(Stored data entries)
(** C10. Construction is not total: for a raw record without a labels
    field it raises [AttributeError], and for one whose image reference
    has no [:] it raises [IndexError] (or [AttributeError] when the labels
    are missing too); nothing in [__init__] catches either. *)
Theorem construction_raises fromisoformat clock raw
    (Hraw : r_labels raw = None
            ∨ ∃ image, r_image raw = Some image ∧ str_in ":" image = false) :
  Container_init fromisoformat clock raw
  = Raise (match r_labels raw with
           | None => AttributeError
           | Some _ => IndexError
           end).
Proof.
  unfold Container_init. rewrite !parse_ns_iso8601_total. simpl.
  destruct (r_labels raw) as [labels|] eqn:Hl.
  - destruct Hraw as [?|(image & Hi & Hc)]; [done|].
    by rewrite (get_version_no_tag raw labels image).
  - by rewrite get_version_no_labels.
Qed.

Lemma construction_raises_witness :
  (∃ image, r_image raw_untagged = Some image ∧ str_in ":" image = false)
  ∧ Container_init iso_sample clock0 raw_untagged = Raise IndexError
  ∧ r_labels raw_unlabelled = None
  ∧ Container_init iso_sample clock0 raw_unlabelled = Raise AttributeError.
Proof.
  assert (∃ image, r_image raw_untagged = Some image ∧ str_in ":" image = false)
    as Hno_tag by (by exists "postgres").
  split; [exact Hno_tag|]. split; [|split; [reflexivity|]].
  - exact (construction_raises iso_sample clock0 raw_untagged (or_intror Hno_tag)).
  - exact (construction_raises iso_sample clock0 raw_unlabelled (or_introl eq_refl)).
Defined.
Lemma sub_go_same_text :
  forall s p skip, skip <= List.length s -> sub_go r t p skip s = skipn skip s.
Proof.
  induction s as [|c s IH]; intros p skip Hskip; simpl in Hskip.
  - assert (skip = 0) by lia. subst skip. simpl.
    destruct (match_at r false p []) as [st|] eqn:Hm; auto.
    apply match_at_same_text in Hm. destruct Hm as (w & Hw & _ & He & _).
    rewrite He. destruct w; [reflexivity | discriminate].
  - destruct skip as [|n]; cbn [sub_go skipn].
    2:{ apply IH. lia. }
    destruct (match_at r false p (c :: s)) as [st|] eqn:Hm.
    2:{ rewrite IH by lia. reflexivity. }
    apply match_at_same_text in Hm. destruct Hm as (w & Hw & Hp & He & _).
    destruct (Nat.eqb (pos st) p) eqn:Hpos.
    + apply Nat.eqb_eq in Hpos.
      assert (w = []) by (destruct w; [reflexivity | simpl in Hp; lia]).
      rewrite He, H. simpl.
      destruct (match_at r true p (c :: s)) as [st2|] eqn:Hm2.
      2:{ rewrite IH by lia. reflexivity. }
      apply match_at_same_text in Hm2.
      destruct Hm2 as (w2 & Hw2 & Hp2 & He2 & Hne).
      destruct w2 as [|d w2]; [exfalso; apply Hne; reflexivity|].
      simpl in Hw2. injection Hw2 as -> ->.
      rewrite He2, Hp2, IH by (simpl; rewrite length_app; lia).
      simpl. replace (p + S (List.length w2) - p - 1) with (List.length w2 + 0) by lia.
      rewrite skipn_app, skipn_all2 by lia.
      replace (List.length w2 + 0 - List.length w2) with 0 by lia. reflexivity.
    + apply Nat.eqb_neq in Hpos.
      destruct w as [|d w]; [simpl in Hp; lia|].
      simpl in Hw. injection Hw as -> ->.
      rewrite He, Hp, IH by (simpl; rewrite length_app; lia).
      simpl. replace (p + S (List.length w) - p - 1) with (List.length w + 0) by lia.
      rewrite skipn_app, skipn_all2 by lia.
      replace (List.length w + 0 - List.length w) with 0 by lia. reflexivity.
Qed.

Lemma sub_same_text s : sub r t s = s.
Proof. unfold sub. rewrite sub_go_same_text by lia. reflexivity. Qed.

End Substitution.

Lemma matches_word d :
  forall st st', matches (word d) st st' ->
    rest st = d ++ rest st' /\ pos st' = pos st + List.length d /\
    groups st' = groups st.
Proof.
  induction d as [|c d IH]; intros st st' H.
  - apply matches_eps_inv in H. subst. simpl. auto.
  - assert (Hone : forall st1, matches (One (Lit c)) st st1 ->
              rest st = c :: rest st1 /\ pos st1 = S (pos st) /\
              groups st1 = groups st).
    { intros st1 H1. apply matches_one_inv in H1.
      destruct H1 as (c' & s' & Hr & Hc & ->). simpl in *.
      apply N.eqb_eq in Hc. subst. auto. }
    destruct d as [|c' d].
    + apply Hone in H. destruct H as (Hr & Hp & Hg).
      simpl. rewrite Hr, Hp, Hg. repeat split; auto; lia.
    + change (word (c :: c' :: d)) with (Cat (One (Lit c)) (word (c' :: d))) in H.
      apply matches_cat_inv in H. destruct H as (st1 & H1 & H2).
      apply Hone in H1. destruct H1 as (Hr1 & Hp1 & Hg1).
      apply IH in H2. destruct H2 as (Hr & Hp & Hg).
      rewrite Hr1, Hr, Hp, Hp1, Hg, Hg1.
      change (List.length (c :: c' :: d)) with (S (List.length (c' :: d))).
      repeat split; auto; lia.
Qed.

Lemma expand_app t1 t2 g : expand (t1 ++ t2) g = expand t1 g ++ expand t2 g.
Proof.
  induction t1 as [|[c|n] t1 IH]; simpl; auto.
  - rewrite IH. reflexivity.
  - rewrite IH, app_assoc. reflexivity.
Qed.

Lemma expand_text w g : expand (text w) g = w.
Proof. induction w; simpl; congruence. Qed.

(** A delimited span with its inside captured, rebuilt by the template
    "delimiter, group 1, delimiter": the replacement is the match. *)
Lemma delimited_same_text d p s st :
  matches (Cat (word d) (Cat (Grp 1 (Rep false 0 Dot)) (word d)))
    (MState p s []) st ->
  expand (text d ++ [TRef 1] ++ text d) (groups st) = firstn (pos st - p) s.
Proof.
  intros H. apply matches_cat_inv in H. destruct H as (st1 & H1 & H).
  apply matches_cat_inv in H. destruct H as (st2 & H2 & H3).
  apply matches_grp_inv in H2. destruct H2 as (st4 & Hg & ->).
  apply matches_word in H1. simpl in H1. destruct H1 as (Hs & Hp1 & Hg1).
  apply matches_word in H3. simpl in H3. destruct H3 as (Hs4 & Hp & Hgs).
  apply matches_span in Hg. destruct Hg as (w & Hw & Hp4).
  rewrite !expand_app, !expand_text, Hgs. simpl.
  rewrite app_nil_r.
  rewrite Hp, Hp4, Hp1, Hs, Hw, Hs4.
  replace (p + List.length d + List.length w - (p + List.length d))
    with (List.length w + 0) by lia.
  rewrite firstn_app_2. simpl. rewrite app_nil_r.
  replace (p + List.length d + List.length w + List.length d - p)
    with (List.length (d ++ w ++ d) + 0)
    by (rewrite !length_app; lia).
  replace (d ++ w ++ d ++ rest st) with ((d ++ w ++ d) ++ rest st)
    by (rewrite <- !app_assoc; reflexivity).
  rewrite firstn_app_2. simpl. rewrite app_nil_r. reflexivity.
Qed.
(** A run of C6: of three preprint records, the second of which has a
    date that does not parse, two articles come out. *)
Lemma one_malformed_record_costs_one_article_witness :
  List.length
    (for_each_paper
       (preprint_body Samples.strptime Samples.strftime "covid" Samples.now
          (max_future_date Samples.now 6))
       0 [Samples.recent_preprint; Samples.unparseable_preprint;
          Samples.another_preprint] [])
  = 2%nat.
Proof.
  destruct (one_malformed_record_costs_one_article
              Samples.strptime Samples.strftime Samples.py_int Samples.datetime_ymd
              "covid" Samples.now (max_future_date Samples.now 6) (fun _ => Samples.now))
    as [[_ [Hpreprint _]] _].
  destruct (Hpreprint [Samples.recent_preprint; Samples.unparseable_preprint;
                       Samples.another_preprint]) as (_ & Hone & _).
  apply Hone; reflexivity.
Defined.

(** C6, as stated, fails: of two preprint records, one with a date that
    does not parse and one well formed but ten years old, the loop
    drops both, the first by its exception and the second by the
    validity window. *)
Lemma stale_record_is_dropped_too :
  count_at
    (raises (preprint_body Samples.strptime Samples.strftime "covid" Samples.now
               (max_future_date Samples.now 6)))
    0 [Samples.unparseable_preprint; Samples.old_preprint] = 1%nat
  /\ for_each_paper
       (preprint_body Samples.strptime Samples.strftime "covid" Samples.now
          (max_future_date Samples.now 6))
       0 [Samples.unparseable_preprint; Samples.old_preprint] []
     = []
  /\ (List.length (@nil article)
      <> List.length [Samples.unparseable_preprint; Samples.old_preprint] - 1)%nat.
Proof.
  split; [reflexivity|]. split; [reflexivity|]. discriminate.
Qed.
(** [bool(v)] *)
Definition truthy (v : json) : bool :=
  match v with
  | JNull => false
  | JBool b => b
  | JInt z => negb (z =? 0)
  | JFloat bits => negb (bits mod 2 ^ 63 =? 0)
  | JStr s => PyStr.truthy s
  | JArr l => match l with [] => false | _ :: _ => true end
  | JObj m => negb (bool_decide (m = ∅))
  end.

(** [v or d] *)
Definition or_else (v d : json) : json := if truthy v then v else d.

(** [d.get(k)]: an absent key gives [None]. *)
Definition dict_get (d : gmap string json) (k : string) : json :=
  default JNull (d !! k).

(** [d.get(k, dflt)] *)
Definition dict_get_default (d : gmap string json) (k : string) (dflt : json) : json :=
  default dflt (d !! k).

(** [v is True], [v is False] *)
Definition is_True (v : json) : bool :=
  match v with JBool true => true | _ => false end.
Definition is_False (v : json) : bool :=
  match v with JBool false => true | _ => false end.

End Py.

(** ** The file system and [os.path] *)

(** The text of a file, as far as [json.load] can tell: either the
    serialisation of a value, or something that cannot be read as JSON (an
    empty or truncated file, a directory, an unreadable file). *)
Inductive fcontent : Type :=
| Unparsable
| Doc (v : json).

(** A file system maps the paths that exist to their contents. *)
Abbreviation filesystem := (gmap string fcontent).

Inductive os_op : Type := Makedirs | Mkstemp | Dump | Replace | Remove.

Inductive exn : Type :=
| OSError (op : os_op)
| AttributeError
| TypeError
| RequestException.

(** What the operating system decides: which calls fail, and the random
    infixes [tempfile] draws. *)
Record os_env : Type := {
  makedirs_ok : bool;
  tmp_names : list string;
  dump_ok : bool;
  replace_ok : bool;
  remove_ok : bool
}.

(** The mutations of the file system, in the order they happen. *)
Inductive fs_op : Type :=
| OpCreate (p : string)
| OpWrite (p : string) (c : fcontent)
| OpReplace (src dst : string)
| OpRemove (p : string).

Definition apply_op (op : fs_op) (fs : filesystem) : filesystem :=
  match op with
  | OpCreate p => <[p := Unparsable]> fs
  | OpWrite p c => <[p := c]> fs
  | OpReplace src dst =>
      match fs !! src with
      | Some c => <[dst := c]> (delete src fs)
      | None => fs
      end
  | OpRemove p => delete p fs
  end.

(** The file system after each mutation of a trace, oldest first. *)
Fixpoint states_after (ops : list fs_op) (fs : filesystem) : list filesystem :=
  match ops with
  | [] => []
  | op :: ops' => apply_op op fs :: states_after ops' (apply_op op fs)
  end.

Module PosixPath.

(** [p.rstrip("/")] *)
Fixpoint rstrip_sep (p : string) : string :=
  match p with
  | EmptyString => EmptyString
  | String c p' =>
      let r := rstrip_sep p' in
      if PyStr.is_empty r && Ascii.eqb c "/" then EmptyString else String c r
  end.

(** [p[:p.rfind("/") + 1]] *)
Fixpoint head_of (p : string) : string :=
  match p with
  | EmptyString => EmptyString
  | String c p' =>
      if PyStr.contains_char "/" p' then String c (head_of p')
      else if Ascii.eqb c "/" then String c EmptyString
      else EmptyString
  end.

(** [os.path.dirname] *)
Definition dirname (p : string) : string :=
  let head := head_of p in
  if PyStr.truthy head && negb (PyStr.all_chars (fun c => Ascii.eqb c "/") head)
  then rstrip_sep head else head.

(** [os.path.join(a, b)] *)
Definition join (a b : string) : string :=
  if PyStr.startswith b "/" then b
  else if negb (PyStr.truthy a) || PyStr.endswith_char a "/" then a ++ b
  else a ++ "/" ++ b.

End PosixPath.

(** ** Effects: a state threaded through calls that may raise *)

Definition Eff (S A : Type) : Type := S -> S * (exn + A).

Definition ret {S A} (x : A) : Eff S A := fun s => (s, inr x).

Definition raise {S A} (e : exn) : Eff S A := fun s => (s, inl e).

• **Exercise goal**
Of the lines above, extract only those from the line with "does not parse and" to the line with "match v with JBool true", both included, exactly as written.

• **Task response**
    does not parse and one well formed but ten years old, the loop
    drops both, the first by its exception and the second by the
    validity window. *)
Lemma stale_record_is_dropped_too :
  count_at
    (raises (preprint_body Samples.strptime Samples.strftime "covid" Samples.now
               (max_future_date Samples.now 6)))
    0 [Samples.unparseable_preprint; Samples.old_preprint] = 1%nat
  /\ for_each_paper
       (preprint_body Samples.strptime Samples.strftime "covid" Samples.now
          (max_future_date Samples.now 6))
       0 [Samples.unparseable_preprint; Samples.old_preprint] []
     = []
  /\ (List.length (@nil article)
      <> List.length [Samples.unparseable_preprint; Samples.old_preprint] - 1)%nat.
Proof.
  split; [reflexivity|]. split; [reflexivity|]. discriminate.
Qed.
(** [bool(v)] *)
Definition truthy (v : json) : bool :=
  match v with
  | JNull => false
  | JBool b => b
  | JInt z => negb (z =? 0)
  | JFloat bits => negb (bits mod 2 ^ 63 =? 0)
  | JStr s => PyStr.truthy s
  | JArr l => match l with [] => false | _ :: _ => true end
  | JObj m => negb (bool_decide (m = ∅))
  end.

(** [v or d] *)
Definition or_else (v d : json) : json := if truthy v then v else d.

(** [d.get(k)]: an absent key gives [None]. *)
Definition dict_get (d : gmap string json) (k : string) : json :=
  default JNull (d !! k).

(** [d.get(k, dflt)] *)
Definition dict_get_default (d : gmap string json) (k : string) (dflt : json) : json :=
  default dflt (d !! k).

(** [v is True], [v is False] *)
Definition is_True (v : json) : bool :=
  match v with JBool true => true | _ => false end.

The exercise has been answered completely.